## Exercise aim:
Lines from the start of the data through the line containing "Section paths." must be given again exactly. Leave the others out.

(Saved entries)
(* ===== verification/TopologyPaths.v ===== *)
(** * Identifiers of paths

    The laws of igraph that the manager relies on, the invariant of its
    tables, and what the identifiers of shortest paths contain. *)

From S2P Require Import Prelude Enums BitVector Packet Forwarder ForwarderProofs StdMap LibBitvector Topology.

Section paths.
Context `{IG : Igraph} `{HP : Heap}.
Implicit Types (tm : tmgraph) (g : graph).

(** ** Walks, and the laws of igraph *)

Definition edge g (u v e : nat) : Prop := (e < igraph_ecount g)%nat ∧ igraph_edge g e = (u, v).

Inductive walk g : nat → nat → list nat → Prop :=
  | walk_one u : (u < igraph_vcount g)%nat → walk g u u [u]
  | walk_cons u v w e p : (u < igraph_vcount g)%nat → edge g u v e → walk g v w p → walk g u w (u :: p).

(** The documentation of igraph: an edge is found if there is one; the path is
    a shortest one, or empty if there is none. *)
Record igraph_laws g : Prop := {
  law_eid u v e : igraph_get_eid g u v = Some e → edge g u v e;
  law_no_eid u v e : igraph_get_eid g u v = None → ¬ edge g u v e;
  law_path u v : igraph_get_shortest_paths g u v ≠ [] → walk g u v (igraph_get_shortest_paths g u v);
  law_shortest u v p : walk g u v p → igraph_get_shortest_paths g u v ≠ [] ∧
    (length (igraph_get_shortest_paths g u v) ≤ length p)%nat;
}.

(** ** The tables *)

(** An attribute is a string of 256 bits; [attr_bit] is one of them. *)
Definition attr_ok (s : bytes) : Prop := length s = FID_BITS ∧ Forall (λ c, c = 48 ∨ c = 49) s.
Definition attr_bit (s : bytes) (i : nat) : bool := nth (255 - i) s 0 =? 49.
Definition has_bits (F : BABitvector) (P : nat → bool) : Prop := FID_ok F ∧ ∀ i, (i < 256)%nat → bv_bit F i = P i.

Record attributes_ok g : Prop := {
  ao_nodes v : (v < igraph_vcount g)%nat → attr_ok (VAS_iLID g v);
  ao_edges e : (e < igraph_ecount g)%nat → attr_ok (EAS_LID g e);
  ao_names v w : (v < igraph_vcount g)%nat → (w < igraph_vcount g)%nat → VAS_NODEID g v = VAS_NODEID g w → v = w;
}.

Record tm_ok tm : Prop := {
  to_attributes : attributes_ok (tm_graph tm);
  to_nodes n v : map_find n (reverse_node_index tm) = Some v ↔ (v < igraph_vcount (tm_graph tm))%nat ∧ VAS_NODEID (tm_graph tm) v = n;
  to_ilids v : (v < igraph_vcount (tm_graph tm))%nat → ∃ b, map_find (VAS_NODEID (tm_graph tm) v) (nodeID_iLID tm) = Some b ∧
    has_bits b (attr_bit (VAS_iLID (tm_graph tm) v));
  to_lids e : (e < igraph_ecount (tm_graph tm))%nat → ∃ b, map_find e (edge_LID tm) = Some b ∧
    has_bits b (attr_bit (EAS_LID (tm_graph tm) e));
}.

Lemma of_attribute s : attr_ok s → ∃ b, Bitvector_of_string (new_words (length s)) s = Ok b ∧ has_bits b (attr_bit s).
Proof.
  intros [Hl H01]. destruct (of_string_spec (new_words (length s)) s) as (b & E & W & M & B); [apply new_words_length|apply new_words_ok|rw Hl; unfold FID_BITS, FID_LEN; lia|].
  exists b. split; [done|]. unfold zlen in M. rw Hl in M, B. split; [by split|]. intros i Hi. unfold FID_BITS, FID_LEN in B. by rw B.
Qed.

(** ** Reading the graph *)

Definition ilids_ok (vs : list nat) tm : Prop := ∀ v, v ∈ vs → ∃ b, map_find (VAS_NODEID (tm_graph tm) v) (nodeID_iLID tm) = Some b ∧
  has_bits b (attr_bit (VAS_iLID (tm_graph tm) v)).

Lemma read_vertices_ok vs ws tm : attributes_ok (tm_graph tm) → NoDup (ws ++ vs) →
  (∀ v, v ∈ ws ++ vs → (v < igraph_vcount (tm_graph tm))%nat) →
  (∀ n v, map_find n (reverse_node_index tm) = Some v ↔ v ∈ ws ∧ VAS_NODEID (tm_graph tm) v = n) →
  (∀ n, is_Some (map_find n (nodeID_iLID tm)) → ∃ v, v ∈ ws ∧ VAS_NODEID (tm_graph tm) v = n) →
  ilids_ok ws tm →
  ∃ tm', read_vertices vs tm = Ok tm' ∧ tm_graph tm' = tm_graph tm ∧
    (∀ n v, map_find n (reverse_node_index tm') = Some v ↔ v ∈ ws ++ vs ∧ VAS_NODEID (tm_graph tm) v = n) ∧
    ilids_ok (ws ++ vs) tm' ∧
    edge_LID tm' = edge_LID tm ∧ reverse_edge_index tm' = reverse_edge_index tm ∧
    tm_nodeID tm' = tm_nodeID tm ∧ RVnodeID tm' = RVnodeID tm ∧ RMnodeID tm' = RMnodeID tm ∧
    extension tm' = extension tm ∧ freedLIDs tm' = freedLIDs tm.
Proof.
  intros HA. revert ws tm HA. induction vs as [|v vs IH]; intros ws tm HA Hnd Hin Hix Hil Hw.
  { exists tm. rw app_nil_r. split_and!; try done. }
  cbn [read_vertices]. assert (v < igraph_vcount (tm_graph tm))%nat as Hv by (apply Hin; set_solver).
  destruct (of_attribute _ (ao_nodes _ HA v Hv)) as (b & E & Hb). rw E. cbn [mbind res_mbind res_bind].
  set (tm1 := mkTM _ _ _ _ _ _ _ _ _ _ _ _ _ _ _). rw (app_assoc ws [v] vs) in Hnd, Hin |- *.
  assert (v ∉ ws) as Hnew.
  { apply NoDup_app in Hnd as [Hnd _]. apply NoDup_app in Hnd as (_ & Hd & _). intros H. apply (Hd v H). by left. }
  assert (∀ w, w ∈ ws → VAS_NODEID (tm_graph tm) w ≠ VAS_NODEID (tm_graph tm) v) as Hne.
  { intros w H Ew. apply Hnew. by rw -(ao_names _ HA w v (Hin w ltac:(set_solver)) Hv Ew). }
  assert (map_find (VAS_NODEID (tm_graph tm) v) (reverse_node_index tm) = None) as Hn1.
  { destruct (map_find _ _) as [w|] eqn:Ew; [|done]. apply Hix in Ew as [Hw1 Ew]. by apply Hne in Ew. }
  assert (map_find (VAS_NODEID (tm_graph tm) v) (nodeID_iLID tm) = None) as Hn2.
  { destruct (map_find _ (nodeID_iLID tm)) as [w|] eqn:Ew; [|done]. destruct (Hil (VAS_NODEID (tm_graph tm) v)) as (w' & Hw1 & Ew'); [by exists w|]. by apply Hne in Ew'. }
  destruct (IH (ws ++ [v]) tm1) as (tm' & E' & G & I' & W' & Hrest); [done|done|exact Hin| | | |].
  - intros n w. cbn. rw map_find_add Hn1 elem_of_app list_elem_of_singleton. cbn [default]. case_decide as Hd.
    + subst n. split; [intros [= <-]; split; [by right|done]|]. intros [[Hw1 | ->] Ew]; [by apply Hne in Ew|done].
    + rw Hix. split; [naive_solver|]. intros [[Hw1 | ->] Ew]; [done|by destruct Hd].
  - intros n. cbn. rw map_find_add. case_decide as Hd.
    + intros _. exists v. split; [set_solver|done].
    + intros (w & Hw1 & Ew)%Hil. exists w. split; [set_solver|done].
  - intros w. cbn. rw map_find_add Hn2 elem_of_app list_elem_of_singleton. cbn [default]. intros Hw1. case_decide as Hd.
    + exists b. split; [done|]. destruct Hw1 as [Hw1 | ->]; [by apply Hne in Hd|done].
    + destruct Hw1 as [Hw1 | ->]; [by apply Hw|done].
  - exists tm'. split_and!; try done; apply Hrest.
Qed.

Lemma read_edges_ok es tm : attributes_ok (tm_graph tm) → NoDup es → (∀ e, e ∈ es → (e < igraph_ecount (tm_graph tm))%nat) →
  (∀ e, e ∈ es → map_find e (edge_LID tm) = None) →
  ∃ l r, read_edges es tm = Ok (set_edges l r tm) ∧
    (∀ e, e ∈ es → ∃ b, map_find e l = Some b ∧ has_bits b (attr_bit (EAS_LID (tm_graph tm) e))) ∧
    (∀ e, e ∉ es → map_find e l = map_find e (edge_LID tm)).
Proof.
  intros HA. revert tm HA. induction es as [|e es IH]; intros tm HA Hnd Hin Hno.
  { exists (edge_LID tm), (reverse_edge_index tm). split_and!; [by destruct tm|set_solver|done]. }
  apply NoDup_cons in Hnd as [He Hnd]. cbn [read_edges].
  destruct (of_attribute _ (ao_edges _ HA e (Hin e ltac:(by left)))) as (b & E & Hb). rw E. cbn [mbind res_mbind res_bind].
  destruct (IH (set_edges (map_add e b (edge_LID tm)) (map_add (EAS_LID (tm_graph tm) e) e (reverse_edge_index tm)) tm))
    as (l & r & E' & H1 & H2); [done|done| | |].
  { intros e' He'. apply Hin. by right. }
  { intros e' He'. cbn. rw map_find_add. case_decide; [subst; done|]. apply Hno. by right. }
  exists l, r. rw E'. split_and!; [done| |].
  - intros e' [->|He']%elem_of_cons; [|by apply H1]. rw H2 //. cbn. rw map_find_add decide_True // Hno; [|by left]. by exists b.
  - intros e' [Hne He']%not_elem_of_cons. rw H2 //. cbn. by rw map_find_add decide_False.
Qed.

Lemma updateTMStates_ok tm : attributes_ok (tm_graph tm) →
  ∃ l r, updateTMStates tm = Ok (set_edges l r tm) ∧
    ∀ e, (e < igraph_ecount (tm_graph tm))%nat → ∃ b, map_find e l = Some b ∧ has_bits b (attr_bit (EAS_LID (tm_graph tm) e)).
Proof.
  intros HA. unfold updateTMStates.
  destruct (read_edges_ok (seq 0 (igraph_ecount (tm_graph tm))) (set_edges [] [] tm) HA) as (l & r & E & H1 & _).
  - apply NoDup_seq.
  - intros e He%elem_of_seq. cbn. lia.
  - done.
  - exists l, r. rw E. split; [done|]. intros e He. apply H1, elem_of_seq. lia.
Qed.

Lemma readTopology_ok g tm : attributes_ok g → reverse_node_index tm = [] → nodeID_iLID tm = [] → edge_LID tm = [] →
  ∃ tm', readTopology g tm = Ok tm' ∧ tm_ok tm' ∧ tm_graph tm' = g ∧ tm_nodeID tm' = tm_nodeID tm ∧ RVnodeID tm' = RVnodeID tm ∧
    extension tm' = extension tm ∧ RMnodeID tm' = RMnodeID tm.
Proof.
  intros HA H1 H2 H3. unfold readTopology.
  destruct (read_vertices_ok (seq 0 (igraph_vcount g)) [] (set_graph g tm)) as (tm1 & E & G & I1 & W1 & L1 & R1 & N1 & V1 & M1 & X1 & F1); try done.
  - apply NoDup_seq.
  - intros v Hv%elem_of_seq. cbn. lia.
  - intros n v. cbn. rw H1. split; [done|]. intros [Hv _]. by apply elem_of_nil in Hv.
  - intros n. cbn. rw H2. by intros [].
  - intros v Hv. by apply elem_of_nil in Hv.
  - rw E. cbn [mbind res_mbind res_bind]. cbn in G.
    destruct (read_edges_ok (seq 0 (igraph_ecount g)) tm1) as (l & r & E' & HE & _).
    + by rw G.
    + apply NoDup_seq.
    + intros e He%elem_of_seq. rw G. lia.
    + intros e _. rw L1. cbn. by rw H3.
    + exists (set_edges l r tm1). split_and!; try done. split; cbn; rw ?G; [done| | |].
      * intros n v. rw I1 /= elem_of_seq. naive_solver lia.
      * intros v Hv. destruct (W1 v) as (b & Hb); [apply elem_of_seq; lia|]. rw G in Hb. by exists b.
      * intros e He. destruct (HE e) as (b & Hb); [apply elem_of_seq; lia|]. rw G in Hb. by exists b.
Qed.
End paths.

## Response area:
(* ===== verification/TopologyPaths.v ===== *)
(** * Identifiers of paths

    The laws of igraph that the manager relies on, the invariant of its
    tables, and what the identifiers of shortest paths contain. *)

From S2P Require Import Prelude Enums BitVector Packet Forwarder ForwarderProofs StdMap LibBitvector Topology.

Section paths.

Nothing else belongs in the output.